Like many quilters, I started dyeing my own fabric to expand my choices and develop one-of-a-kind material. Ever since I took a Craftsy course from Jane Dunnewold about seven or eight years ago I’ve tried to have at least one fabric coloring session every year. Lately that has taken the form of sun printing or some other form of fabric painting because it’s a pain to haul out the dyeing supplies and messy to do in my less than optimal dyeing space – my garage.

I’ve done shibori dyeing, thickened dye paste painting, ice dyeing, trash can lid dyeing, gradated dyeing, and some other types I don’t recall. I’ve taken classes and worked on my own or with friends. Many of the techniques aren’t new to me, but this week it seemed like I had forgotten most of what I had learned.

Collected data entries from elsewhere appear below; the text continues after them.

(** C9.  Divisibility invariant of compression.  On targets of shape
    [b, len, w, hidden_size] (with [w = 1] unless the problem is 2d), and
    with convolutions of the modelled shapes, whenever
    [ae_transformer_internal] returns: the tensor it passes to
    [ae_compress], and so to [compress], is the targets padded to the
    length [L], the least multiple of [k = 2^num_compress_steps] from
    [len] on; round [i] of the [num_compress_steps] rounds of [compress]
    operates on a tensor of length [L / 2^i], which is even, and
    [compress] returns length [L / k]; and the [num_compress_steps]
    doubling rounds of [ae_decompress], which start from a tensor of
    length [L / k], return a tensor of the padded length [L]. *)
Theorem compression_divisibility `{L : Layers} `{TransformerLayers}
      (p : Padding) (vars : gmap string (tensor R))
      (inputs targets target_space : tensor R)
      (hparams : AttentionHParams) (rnd : nat -> nat -> nat -> R)
      (b len w : nat) (z : tensor R) (losses : gmap string (tensor R)) :
  let n := num_compress_steps hparams in
  let k := 2 ^ n in
  let h := hidden_size hparams in
  let Lp := common_layers.padded_length len k in
  let padded := common_layers.pad_to_same_length targets k in
  conv_shapes p L ->
  shape targets = [b; len; w; h] ->
  (truthy (is_2d hparams) = false -> w = 1) ->
  ae_transformer_internal vars inputs targets target_space hparams rnd
  = Some (z, losses) ->
  shape padded = [b; Lp; w; h] /\
  Nat.divide k Lp /\ len <= Lp < len + k /\
  exists ae hot kl emb,
    ae_compress vars padded (is_2d hparams) hparams "ae_transformer/ae"
                (rnd 1) = Some (ae, hot, kl) /\
    ae_embed vars hot hparams "ae_transformer/ae" = Some emb /\
    ae_decompress vars emb ae padded (is_2d hparams) hparams
                  "ae_transformer/ae" (rnd 3) = Some z /\
    (forall i, i <= n ->
       exists cur wi,
         compress_rounds padded None (is_2d hparams) hparams
                         "ae_transformer/ae/compress" (rnd 1) i = Some cur /\
         shape cur = [b; Lp / 2 ^ i; wi; h] /\
         (i < n -> Nat.divide 2 (Lp / 2 ^ i))) /\
    exists zd d wn wd,
      ae_decompress_input emb ae hparams (rnd 3) = Some zd /\
      shape zd = [b; Lp / k; wn; h] /\
      ae_decompress_rounds zd (is_2d hparams) hparams "ae_transformer/ae"
                           (rnd 3) n = Some d /\
      shape d = [b; Lp; wd; h].
Proof.
  intros n k h Lp padded Hshapes Hst Hw Hr.
  assert (Hk : 0 < k) by (unfold k; pose proof (Nat.pow_nonzero 2 n); lia).
  pose proof (padded_length_divisible len k Hk) as Hdiv. fold Lp in Hdiv.
  assert (Hsp : shape padded = [b; Lp; w; h]).
  { unfold padded, common_layers.pad_to_same_length. cbv zeta.
    rewrite shape_tabulate, Hst. reflexivity. }
  split; [exact Hsp|]. split; [exact Hdiv|].
  split; [apply padded_length_bounds; exact Hk|].
  revert Hr. unfold ae_transformer_internal. cbv zeta. fold k padded.
  destruct (flatten4d3d inputs) as [inputs'|]; [|discriminate]. obind.
  destruct (encode _ _ _ _ _) as [[enc ed]|]; [|discriminate]. obind.
  destruct (ae_compress _ _ _ _ _ _) as [[[ae hot] kl]|] eqn:Eac;
    [|discriminate].
  obind. destruct (ae_embed _ _ _ _) as [emb|] eqn:Eemb; [|discriminate].
  obind.
  destruct (flatten4d3d emb) as [ef|]; [|discriminate]. obind.
  destruct (tf.expand_dims ef 2) as [ef'|]; [|discriminate]. obind.
  destruct (decode _ _ _ _ _ _ _) as [dec_c|]; [|discriminate]. obind.
  destruct (tf.reshape dec_c _) as [dec_c'|]; [|discriminate]. obind.
  destruct (tf.dense _ _ _ _ _) as [c_z|]; [|discriminate]. obind.
  destruct (tf.softmax_cross_entropy_with_logits hot c_z) as [rl|];
    [|discriminate].
  obind.
  destruct (ae_decompress _ _ _ _ _ _ _ _) as [z'|] eqn:Ed; [|discriminate].
  obind. destruct (tf.mul rl _) as [rl'|]; [|discriminate]. obind.
  intros [= <- _].
  exists ae, hot, kl, emb.
  split; [first [exact Eac | reflexivity]|].
  split; [first [exact Eemb | reflexivity]|].
  split; [first [exact Ed | reflexivity]|].
  destruct (ae_compress_shapes p _ _ _ _ _ _ _ _ _ Hshapes Eac)
    as (c0 & Hc0 & Hsh).
  rewrite compress_rounds_all in Hc0. fold n in Hc0.
  set (two_d := truthy (is_2d hparams)) in *.
  assert (Hrounds : forall i, i <= n ->
            exists cur,
              compress_rounds padded None (is_2d hparams) hparams
                ("ae_transformer" +:+ "/ae" +:+ "/compress") (rnd 1) i
              = Some cur /\
              shape cur
              = [b; Lp / 2 ^ i; compressed_width p two_d w i; h]).
  { intros i Hi.
    destruct (compress_rounds_prefix padded (is_2d hparams) hparams
                ("ae_transformer" +:+ "/ae" +:+ "/compress") (rnd 1) n i Hi)
      as [cur Hcur]; [eexists; exact Hc0|].
    exists cur. split; [exact Hcur|].
    pose proof (compress_rounds_shape p _ _ _ _ _ _ _ Hshapes Hcur) as Hs.
    rewrite Hsp in Hs. fold two_d in Hs.
    unfold h in Hs.
    rewrite (compress_loop_shape p two_d hparams b Lp w n i Hdiv Hi) in Hs.
    injection Hs as <-. reflexivity. }
  split.
  - intros i Hi. destruct (Hrounds i Hi) as (cur & Hcur & Hs).
    exists cur, (compressed_width p two_d w i).
    split; [exact Hcur|]. split; [exact Hs|].
    intros Hlt. apply (divide_pow2_step n i Lp Hdiv Hlt).
  - destruct (Hrounds n (Nat.le_refl n)) as (c0' & Hc0' & Hs0).
    assert (Ec : Some c0' = Some c0)
      by (rewrite <- Hc0', <- Hc0; reflexivity).
    injection Ec as ->.
    fold k in Hs0.
    destruct (Hsh b (Lp / k) (compressed_width p two_d w n) Hs0)
      as [Hsae Hshot].
    pose proof (ae_embed_shape _ _ _ _ _ _ _ _ Eemb Hshot) as Hsemb.
    destruct (ae_decompress_rounds_all _ _ _ _ _ _ _ _ _ Ed)
      as (zd & d & Hzd & Hd).
    assert (Hszd : shape zd
                   = [b; Lp / k; compressed_width p two_d w n; h]).
    { rewrite (ae_decompress_input_shape emb ae zd hparams (rnd 3));
        [exact Hsemb | | exact Hzd].
      rewrite Hsemb, Hsae. reflexivity. }
    exists zd, d, (compressed_width p two_d w n),
      (decompressed_width two_d (compressed_width p two_d w n) n).
    split; [exact Hzd|]. split; [exact Hszd|]. split; [exact Hd|].
    pose proof (ae_decompress_rounds_shape p _ _ _ _ _ _ _ Hshapes Hd) as Hs.
    rewrite Hszd in Hs. fold two_d in Hs. unfold h in Hs.
    rewrite decompress_loop_shape in Hs.
    + injection Hs as <-. do 2 f_equal. fold k.
      destruct Hdiv as [m ->]. rewrite Nat.div_mul by lia. reflexivity.
    + intros E. rewrite E, compressed_width_1d. apply Hw. exact E.
Qed.

(** ** The properties at concrete inputs *)

Lemma interleave_spec_witness :
  exists r,
    interleave example_x example_hot 1 = Some r /\
    shape r = [1; 2; 2; 1; 2].
Proof.
  destruct (interleave_spec example_x example_hot 1 [1; 2] [1; 2])
    as (r & Hr & Hs & _); [reflexivity | reflexivity | reflexivity |].
  exists r. split; [exact Hr | exact Hs].
Defined.

Lemma expand_batch_repeats_witness :
  exists r, expand_batch example_x 3 = Some r /\ shape r = [3; 2; 1; 2].
Proof.
  destruct (expand_batch_repeats example_x 3 1 2 1 2)
    as (r & Hr & Hs & _); [reflexivity | lia | lia | lia |].
  exists r. split; [exact Hr | exact Hs].
Defined.

Lemma expand_batch_rank3_witness : expand_batch example_pair 2 = Some example_pair.
Proof.
  destruct (expand_batch_rank3 example_pair 2 2 1 1) as (_ & Hsame & _);
    [reflexivity | reflexivity | lia | lia |].
  apply Hsame. left. reflexivity.
Defined.

Lemma attend_width_witness : shape example_x !! 2 = Some 1.
Proof.
  eapply (@attend_width example_layers example_transformer_layers
            example_x example_x _ example_attention_hparams "attend").
  reflexivity.
Defined.

Lemma decompress_step_splits_channels_witness :
  exists r,
    @decompress_step example_layers example_transformer_layers
      example_thick None example_attention_hparams true 0 "decompress_0"
    = Some r /\
    shape r = [1; 4; 1; 2].
Proof.
  destruct (@decompress_step_splits_channels example_layers
              example_transformer_layers example_thick example_thick
              example_attention_hparams true "decompress_0" 1 2 1 [1; 4])
    as [Hok _]; [reflexivity | reflexivity | reflexivity | reflexivity |].
  destruct (Hok eq_refl) as (r & Hr & Hs & _).
  exists r. split; [exact Hr | exact Hs].
Defined.

Lemma compress_context_needs_width_1_witness : shape example_x !! 2 = Some 1.
Proof.
  eapply (@compress_context_needs_width_1 example_layers
            example_transformer_layers example_x example_x _ 0
            example_attention_hparams "compress" (fun _ _ => 0%R)).
  - simpl. lia.
  - reflexivity.
Defined.

Lemma dae_distributions_witness :
  exists m s kl,
    @dae example_layers example_model_vars example_x example_hparams "dae"
         (fun _ => 0%R) = Some (m, s, kl) /\
    (0 <= kl <= ln (INR 2))%R.
Proof.
  destruct (@dae_distributions example_layers example_model_vars example_x
              example_hparams "dae" (fun _ => 0%R) [1; 2; 1] 2
              (Tensor [2; 2] [1; 0; 0; 1]%R) (Tensor [2] [0; 0]%R))
    as (m & s & kl & Hd & _ & _ & _ & Hkl).
  - reflexivity.
  - split; reflexivity.
  - simpl. lia.
  - intros _. lra.
  - simpl. lra.
  - exists m, s, kl. split; [exact Hd | exact Hkl].
Defined.

Lemma vae_kl_nonneg_witness :
  exists z kl mu log_sigma,
    vae example_vars example_wide example_hparams "vae" (fun _ => 0%R)
    = Some (z, kl, mu, log_sigma) /\
    (0 <= kl)%R.
Proof.
  do 4 eexists. split; [reflexivity|].
  eapply (vae_kl_nonneg example_vars example_wide example_hparams "vae"
                        (fun _ => 0%R)).
  reflexivity.
Defined.

Lemma kmeans_codes_and_loss_witness :
  nearest example_x example_means example_hparams = Some example_hot.
Proof.
  destruct (kmeans_codes_and_loss example_x example_means example_hot
              example_hparams "kmeans" 30%R kmeans_example) as (Hn & _ & _).
  exact Hn.
Defined.

Lemma nearest_scale_invariant_witness :
  exists x',
    tf.mul (tf.scalar 2) example_x = Some x' /\
    nearest x' example_means example_hparams
    = nearest example_x example_means example_hparams.
Proof.
  eexists. split; [reflexivity|].
  apply (nearest_scale_invariant example_x _ example_means example_hparams
                                 1 2 1 2%R);
    [reflexivity | reflexivity | reflexivity | simpl; lia | simpl; lia
    | lra | reflexivity].
Defined.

Using too much dye powder – check, overfilling containers – check, confusing strong orange with strong red – check, not wearing a glove on my dominant hand (I had only a right hand glove) and then picking up a dye soaked rag – check. You get the picture.

All told I dyed about three yards and pretty much wiped out my stash of to be dyed cloth. I made a blue-violet eight color gradation with pimatex cotton, overdyed white on white printed fabric, overdyed four stained damask napkins, and dyed a thrift store scarf.

I think the label translates as hand made.

I wish I could say the results were worth it. They’re okay, but show rookie mistakes like putting the blue violet cloth in the same rinsing bucket as the purple cloth. And then there are my hands that look like I’ve been squeezing blueberries.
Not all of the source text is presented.